=== Begin Enclosure ===

Definition set_status (x : Status) (s : Solver T) : Solver T :=
  {| nbVars := nbVars s; status := x; wl := wl s; trail := trail s;
     model := model s; lastModel := lastModel s; polarity := polarity s;
     reason := reason s; varQueue := varQueue s; lbdStats := lbdStats s;
     stats := stats s; minLits := minLits s; minWeights := minWeights s;
     asumptions := asumptions s; localNbRestarts := localNbRestarts s;
     heap := heap s |}.
Definition set_wl (x : watcherList T) (s : Solver T) : Solver T :=
  {| nbVars := nbVars s; status := status s; wl := x; trail := trail s;
     model := model s; lastModel := lastModel s; polarity := polarity s;
     reason := reason s; varQueue := varQueue s; lbdStats := lbdStats s;
     stats := stats s; minLits := minLits s; minWeights := minWeights s;
     asumptions := asumptions s; localNbRestarts := localNbRestarts s;
     heap := heap s |}.
Definition set_trail (x : list Lit) (s : Solver T) : Solver T :=
  {| nbVars := nbVars s; status := status s; wl := wl s; trail := x;
     model := model s; lastModel := lastModel s; polarity := polarity s;
     reason := reason s; varQueue := varQueue s; lbdStats := lbdStats s;
     stats := stats s; minLits := minLits s; minWeights := minWeights s;
     asumptions := asumptions s; localNbRestarts := localNbRestarts s;
     heap := heap s |}.
Definition set_model (x : list decLevel) (s : Solver T) : Solver T :=
  {| nbVars := nbVars s; status := status s; wl := wl s; trail := trail s;
     model := x; lastModel := lastModel s; polarity := polarity s;
     reason := reason s; varQueue := varQueue s; lbdStats := lbdStats s;
     stats := stats s; minLits := minLits s; minWeights := minWeights s;
     asumptions := asumptions s; localNbRestarts := localNbRestarts s;
     heap := heap s |}.
Definition set_lastModel (x : option (list decLevel)) (s : Solver T) : Solver T :=
  {| nbVars := nbVars s; status := status s; wl := wl s; trail := trail s;
     model := model s; lastModel := x; polarity := polarity s;
     reason := reason s; varQueue := varQueue s; lbdStats := lbdStats s;
     stats := stats s; minLits := minLits s; minWeights := minWeights s;
     asumptions := asumptions s; localNbRestarts := localNbRestarts s;
     heap := heap s |}.
Definition set_polarity (x : list bool) (s : Solver T) : Solver T :=
  {| nbVars := nbVars s; status := status s; wl := wl s; trail := trail s;
     model := model s; lastModel := lastModel s; polarity := x;
     reason := reason s; varQueue := varQueue s; lbdStats := lbdStats s;
     stats := stats s; minLits := minLits s; minWeights := minWeights s;
     asumptions := asumptions s; localNbRestarts := localNbRestarts s;
     heap := heap s |}.
Definition set_reason (x : list (option cid)) (s : Solver T) : Solver T :=
  {| nbVars := nbVars s; status := status s; wl := wl s; trail := trail s;
     model := model s; lastModel := lastModel s; polarity := polarity s;
     reason := x; varQueue := varQueue s; lbdStats := lbdStats s;
     stats := stats s; minLits := minLits s; minWeights := minWeights s;
     asumptions := asumptions s; localNbRestarts := localNbRestarts s;
     heap := heap s |}.
Definition set_varQueue (x : queue T) (s : Solver T) : Solver T :=
  {| nbVars := nbVars s; status := status s; wl := wl s; trail := trail s;
     model := model s; lastModel := lastModel s; polarity := polarity s;
     reason := reason s; varQueue := x; lbdStats := lbdStats s;
     stats := stats s; minLits := minLits s; minWeights := minWeights s;
     asumptions := asumptions s; localNbRestarts := localNbRestarts s;
     heap := heap s |}.
Definition set_lbdStats (x : lbdStatsT T) (s : Solver T) : Solver T :=
  {| nbVars := nbVars s; status := status s; wl := wl s; trail := trail s;
     model := model s; lastModel := lastModel s; polarity := polarity s;
     reason := reason s; varQueue := varQueue s; lbdStats := x;
     stats := stats s; minLits := minLits s; minWeights := minWeights s;
     asumptions := asumptions s; localNbRestarts := localNbRestarts s;
     heap := heap s |}.
Definition set_stats (x : Stats) (s : Solver T) : Solver T :=
  {| nbVars := nbVars s; status := status s; wl := wl s; trail := trail s;
     model := model s; lastModel := lastModel s; polarity := polarity s;
     reason := reason s; varQueue := varQueue s; lbdStats := lbdStats s;
     stats := x; minLits := minLits s; minWeights := minWeights s;
     asumptions := asumptions s; localNbRestarts := localNbRestarts s;
     heap := heap s |}.
Definition set_asumptions (x : list Lit) (s : Solver T) : Solver T :=
  {| nbVars := nbVars s; status := status s; wl := wl s; trail := trail s;
     model := model s; lastModel := lastModel s; polarity := polarity s;
     reason := reason s; varQueue := varQueue s; lbdStats := lbdStats s;
     stats := stats s; minLits := minLits s; minWeights := minWeights s;
     asumptions := x; localNbRestarts := localNbRestarts s;
     heap := heap s |}.
Definition set_localNbRestarts (x : Z) (s : Solver T) : Solver T :=
  {| nbVars := nbVars s; status := status s; wl := wl s; trail := trail s;
     model := model s; lastModel := lastModel s; polarity := polarity s;
     reason := reason s; varQueue := varQueue s; lbdStats := lbdStats s;
     stats := stats s; minLits := minLits s; minWeights := minWeights s;
     asumptions := asumptions s; localNbRestarts := x;
     heap := heap s |}.
Definition set_heap (x : list Clause) (s : Solver T) : Solver T :=
  {| nbVars := nbVars s; status := status s; wl := wl s; trail := trail s;
     model := model s; lastModel := lastModel s; polarity := polarity s;
     reason := reason s; varQueue := varQueue s; lbdStats := lbdStats s;
     stats := stats s; minLits := minLits s; minWeights := minWeights s;
     asumptions := asumptions s; localNbRestarts := localNbRestarts s;
     heap := x |}.
Lemma rstrip_last (s : string) :
  match last_char (rstrip s) with
  | Some c => is_space c = false
  | None => True
  end.
Proof.
  induction s as [|c s IH]; simpl; [exact I |].
  destruct (rstrip s) as [|d t] eqn:E; simpl.
  - destruct (is_space c) eqn:Ec; simpl; [exact I | exact Ec].
  - rewrite andb_false_r. simpl. exact IH.
Qed.

Lemma rstrip_first_char (s : string) :
  match first_char (rstrip s) with
  | Some c => first_char s = Some c
  | None => True
  end.
Proof.
  destruct s as [|c s]; simpl; [exact I |].
  destruct (is_space c && is_empty (rstrip s)); simpl; [exact I | reflexivity].
Qed.

Lemma lstrip_decompose (s : string) :
  exists l : string, s = l +:+ lstrip s /\ all is_space l = true.
Proof.
  induction s as [|c s (l & Hl & Hsp)]; simpl.
  - now exists EmptyString.
  - destruct (is_space c) eqn:E.
    + exists (String c l). simpl. rewrite E, Hsp. now rewrite <- Hl.
    + now exists EmptyString.
Qed.

Lemma rstrip_decompose (s : string) :
  exists r : string, s = rstrip s +:+ r /\ all is_space r = true.
Proof.
  induction s as [|c s (r & Hr & Hsp)]; simpl.
  - now exists EmptyString.
  - destruct (is_space c && is_empty (rstrip s)) eqn:E.
    + apply andb_true_iff in E as [Ec Et].
      exists (String c s). split; [reflexivity |]. simpl. rewrite Ec. simpl.
      destruct (rstrip s); [| discriminate]. simpl in Hr. now rewrite Hr.
    + exists r. simpl. now rewrite <- Hr.
Qed.

(** [strip] removes whitespace from the two ends and nothing else. *)
Lemma strip_decompose (s : string) :
  exists l r : string,
    s = l +:+ strip s +:+ r
    /\ all is_space l = true /\ all is_space r = true.
Proof.
  destruct (lstrip_decompose s) as (l & Hl & Hlsp).
  destruct (rstrip_decompose (lstrip s)) as (r & Hr & Hrsp).
  exists l, r. unfold strip. now rewrite <- Hr.
Qed.

(** The result of [strip] has no whitespace at either end. *)
Lemma strip_trimmed (s : string) : trimmed (strip s) = true.
Proof.
  unfold trimmed, strip.
  pose proof (rstrip_first_char (lstrip s)) as Hf.
  pose proof (rstrip_last (lstrip s)) as Hl.
  pose proof (lstrip_first s) as Hs.
  destruct (first_char (rstrip (lstrip s))) as [a|]; [| reflexivity].
  destruct (last_char (rstrip (lstrip s))) as [b|]; [| reflexivity].
  rewrite Hf in Hs. now rewrite Hs, Hl.
Qed.

Lemma lstrip_id (s : string) :
  match first_char s with
  | Some c => is_space c = false
  | None => True
  end -> lstrip s = s.
Proof. destruct s as [|c s]; simpl; [reflexivity | now intros ->]. Qed.

Lemma rstrip_id (s : string) :
  match last_char s with
  | Some c => is_space c = false
  | None => True
  end -> rstrip s = s.
Proof.
  induction s as [|c s IH]; simpl; [reflexivity |].
  destruct s as [|d s'].
  - simpl. now intros ->.
  - intros Hl. rewrite (IH Hl). simpl. now rewrite andb_false_r.
Qed.

Lemma last_char_none (s : string) : last_char s = None -> s = EmptyString.
Proof.
  induction s as [|c s IH]; [reflexivity |].
  simpl. destruct s as [|d t]; [discriminate |].
  intros Hn. specialize (IH Hn). discriminate.
Qed.

(** Stripping twice is stripping once. *)
Lemma strip_idempotent (s : string) : strip (strip s) = strip s.
Proof.
  pose proof (strip_trimmed s) as Ht. unfold trimmed in Ht.
  unfold strip at 1.
  destruct (first_char (strip s)) as [a|] eqn:Ea.
  - destruct (last_char (strip s)) as [b|] eqn:Eb.
    + apply andb_true_iff in Ht as [Ha Hb].
      apply negb_true_iff in Ha, Hb.
      rewrite lstrip_id by now rewrite Ea.
      apply rstrip_id. now rewrite Eb.
    + apply last_char_none in Eb. rewrite Eb in Ea. discriminate.
  - destruct (strip s); simpl in *; [reflexivity | discriminate].
Qed.

End StrFacts.

(** ** The pattern and the conversions *)

Module PatternFacts.
Import Str StrFacts.

(** A text without class characters has no match. *)
Lemma findall_from_no_class (cur : option string) (s : string) :
  any in_class s = false ->
  findall_from cur s = match cur with Some r => [r] | None => [] end.
Proof.
  revert cur. induction s as [|c s IH]; intros cur; simpl; [reflexivity |].
  intros Hno. apply orb_false_iff in Hno as [Hc Hs]. rewrite Hc.
  destruct cur as [r|]; now rewrite (IH None Hs).
Qed.

Lemma findall_no_class (s : string) :
  any in_class s = false -> findall s = [].
Proof. apply (findall_from_no_class None). Qed.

=== End Enclosure ===

#### Work order
Go through the lines above and copy any that contain "induction".

#### Response box
  induction s as [|c s IH]; simpl; [exact I |].
  induction s as [|c s (l & Hl & Hsp)]; simpl.
  induction s as [|c s (r & Hr & Hsp)]; simpl.
  induction s as [|c s IH]; simpl; [reflexivity |].
  induction s as [|c s IH]; [reflexivity |].
  revert cur. induction s as [|c s IH]; intros cur; simpl; [reflexivity |].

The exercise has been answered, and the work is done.